(** Every call of a path carries the configuration of the wrapper. *)
Lemma bound_calls_configured (m : bound_method) grads (w : world B) :
  Forall (fun ev =>
            match ev with
            | PushPull _ sc d1 d2 c | PushPullXla _ sc d1 d2 c _ =>
                sc = scope_of (self w) /\ d1 = _device_dense (self w) /\
                d2 = _device_sparse (self w) /\ c = _compression (self w)
            | Decompress c _ _ => c = _compression (self w)
            | _ => True
            end) (issued (bound m grads) w).
Proof.
  apply Forall_forall. intros ev Hin.
  destruct (Z.ltb_spec 1 (size B)) as [Hsize|Hsize]; destruct m;
    simpl bound in Hin.
  - rewrite _push_pull_tf_issued in Hin by assumption.
    apply in_flat_map in Hin. destruct Hin as ([g|] & _ & Hin);
      [|destruct Hin].
    simpl in Hin. apply in_app_or in Hin. destruct Hin as [Hin|[<-|[]]].
    + unfold conversion in Hin. destruct (densified _ g); [|destruct Hin].
      destruct Hin as [<-|[]]. exact I.
    + repeat split.
  - rewrite _push_pull_xla_issued, xla_request_calls_reached in Hin
      by assumption.
    apply in_app_or in Hin. destruct Hin as [Hin|Hin].
    + unfold launch_calls in Hin.
      rewrite xla_calls_positions, xla_conversion_converts in Hin.
      apply in_app_or in Hin. destruct Hin as [Hin|Hin];
        [|apply in_app_or in Hin; destruct Hin as [Hin|Hin]];
        apply in_map_iff in Hin; destruct Hin as (x & <- & _);
        try exact I.
      repeat split.
    + destruct (reached _ grads) as [rs|]; [|destruct Hin].
      unfold block_calls in Hin. destruct Hin as [<-|Hin]; [exact I|].
      destruct (_my_barrier_handle_out B (handles_of rs)) as [f|bh];
        [destruct Hin|].
      apply in_app_or in Hin. destruct Hin as [Hin|Hin].
      * apply in_map_iff in Hin. destruct Hin as (x & <- & _). exact I.
      * destruct (traverse _ _); [destruct Hin|].
        apply in_map_iff in Hin. destruct Hin as (x & <- & _). reflexivity.
  - rewrite (issued_add_marked _ w [] (inr grads)) in Hin
      by (rewrite add_calls_nil; now apply _push_pull_tf_alone).
    destruct Hin.
  - rewrite (issued_add_marked _ w (map Stdout grads) (inr grads)) in Hin
      by now apply _push_pull_xla_alone.
    apply in_map_iff in Hin. destruct Hin as (x & <- & _). exact I.
Qed.

Lemma issued_self_push_pull grads (w : world B) :
  issued (self_push_pull grads) w = issued (bound (_push_pull (self w)) grads) w.
Proof. reflexivity. Qed.
End Wrapper.

(** X11.  No method of the wrapper changes what [__init__] stored apart from
    the flag: after any history of method calls the name, the devices, the
    compression, [_sparse_as_dense] and the bound [_push_pull] are those of
    the start. *)
Theorem configuration_is_never_changed (B : Backend)
    (history : list (invocation B)) (w : world B) :
  let o := self w in
  let o' := self (invoke_all history w) in
  _name o' = _name o /\
  _device_dense o' = _device_dense o /\
  _device_sparse o' = _device_sparse o /\
  _compression o' = _compression o /\
  _sparse_as_dense o' = _sparse_as_dense o /\
  _push_pull o' = _push_pull o.
Proof.
  intros o o'. subst o o'. rewrite invoke_all_configuration.
  destruct (existsb aggregates history); repeat split.
Qed.

(** X12.  The path is chosen once, from the environment value read at import
    ([enable_xla], with only the exact string "1" selecting the accelerated
    path), and stays chosen: on a wrapper with any history of method calls
    behind it, [_aggregate_gradients] runs that path on the gradients of its
    pairs, and [get_gradients] runs it on the gradients that
    [super().get_gradients] returns, or raises what that raises. *)
Theorem aggregation_dispatches_on_enable_xla (B : Backend)
    name dd ds c sparse_as_dense (history : list (invocation B))
    (grads_and_vars : list (option (grad B) * variable B))
    (l : loss B) (p : params B) :
  let w := invoke_all history
             (create_distributed_optimizer name dd ds c sparse_as_dense) in
  let path := if String.eqb (enable_xla B) "1"
              then _push_pull_xla
              else _push_pull_tf in
  _aggregate_gradients grads_and_vars w = path (map fst grads_and_vars) w /\
  get_gradients l p w
  = match super_get_gradients B l p with
    | inr gradients => path gradients (add_calls [SuperGetGradients l p] w)
    | inl f => (inl (Raised f), add_calls [SuperGetGradients l p] w)
    end.
Proof.
  intros w path.
  assert (Hm : _push_pull (self w)
               = if String.eqb (enable_xla B) "1"
                 then Bound_push_pull_xla else Bound_push_pull_tf).
  { subst w. rewrite invoke_all_configuration.
    unfold create_distributed_optimizer, __init__, super___init__.
    destruct (existsb aggregates history), (super_init_name B); reflexivity. }
  rewrite get_gradients_run.
  unfold _aggregate_gradients, self_push_pull.
  rewrite !bind_run. unfold get_self. cbv beta iota.
  change (self (add_calls [SuperGetGradients l p] w)) with (self w).
  rewrite Hm. subst path.
  destruct (String.eqb (enable_xla B) "1"), (super_get_gradients B l p);
    split; try reflexivity.
  all: rewrite bind_run; cbv beta iota;
    change (self (add_calls [SuperGetGradients l p] w)) with (self w);
    now rewrite Hm.
Qed.

(** X13.  Every call that the first aggregation on a wrapper built by
    [create_distributed_optimizer] makes into the collective client carries
    the devices and the compression given at construction, and the scope
    that [name_scope] yields for the wrapper's name followed by
    "_Push_Pull".  That name is the one the base constructor assigns when it
    assigns one (the config's name with OptimizerV2, so that the [name]
    argument never reaches the scope); otherwise it is the [name] argument,
    with "Distributed" and the base class's name standing in for a name that
    is [None] or empty. *)
Theorem calls_carry_construction_arguments (B : Backend)
    name dd ds c sparse_as_dense
    (grads_and_vars : list (option (grad B) * variable B)) :
  let w := create_distributed_optimizer name dd ds c sparse_as_dense in
  let name_of_wrapper :=
    match super_init_name B with
    | Some n => n
    | None =>
        match name with
        | Some (String a s) => String a s
        | Some EmptyString | None => ("Distributed" ++ base_name B)%string
        end
    end in
  Forall (fun ev =>
            match ev with
            | PushPull _ sc d1 d2 cmp | PushPullXla _ sc d1 d2 cmp _ =>
                sc = name_scope B (name_of_wrapper ++ "_Push_Pull")%string /\
                d1 = dd /\ d2 = ds /\ cmp = c
            | Decompress cmp _ _ => cmp = c
            | _ => True
            end) (issued (_aggregate_gradients grads_and_vars) w).
Proof.
  intros w name_of_wrapper.
  assert (Hcfg : scope_of (self w)
                 = name_scope B (name_of_wrapper ++ "_Push_Pull")%string /\
                 _device_dense (self w) = dd /\ _device_sparse (self w) = ds /\
                 _compression (self w) = c).
  { subst w name_of_wrapper.
    unfold scope_of, create_distributed_optimizer, __init__, super___init__.
    destruct (super_init_name B); repeat split. }
  destruct Hcfg as (Hsc & Hdd & Hds & Hc).
  change (issued (_aggregate_gradients grads_and_vars) w)
    with (issued (bound (_push_pull (self w)) (map fst grads_and_vars)) w).
  pose proof (bound_calls_configured (_push_pull (self w))
                (map fst grads_and_vars) w) as H.
  rewrite Hsc, Hdd, Hds, Hc in H. exact H.
Qed.
(** * Distributed partitioning pipeline: [_shuffle_data] and [get_dataset]

    A shallow embedding of [tools/distpartitioning/dataset_utils.py] and of
    the behaviour that [tests/pytorch/sparse/test_elementwise_op.py] checks.

    Every rank of the job runs the same Python code on the same schema and
    meets its peers only inside collectives.  A collective is embedded by
    evaluating what each peer hands to it, so the functions below take the
    whole world (one local array per rank) where the Python function takes
    the calling rank's array.  A peer whose own reads succeed is taken to
    reach every collective; a peer that raises before a collective shows on
    the caller as a failure of the communication layer. *)

From stdpp Require Import gmap strings list fin_maps pretty.
From Stdlib Require Import ZArith Lia Ascii.

Open Scope Z_scope.

(** ** Exceptions *)

(** Python exception classes that the embedded code can raise.  The number is
    the line of [dataset_utils.py] whose statement raises. *)
Inductive exn : Type :=
  | AssertionError (line : Z)
  | ValueError (line : Z)
  | KeyError (line : Z)
  | IndexError (line : Z)
  | RuntimeError (line : Z)
  | TypeError
  | CommunicationError
  | ExternalError (what : string).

--

§ WORK REQUIRED
All lines above containing the string "simpl" are to be collected.

§ RESPONSE AREA
    simpl bound in Hin.
    simpl in Hin. apply in_app_or in Hin. destruct Hin as [Hin|[<-|[]]].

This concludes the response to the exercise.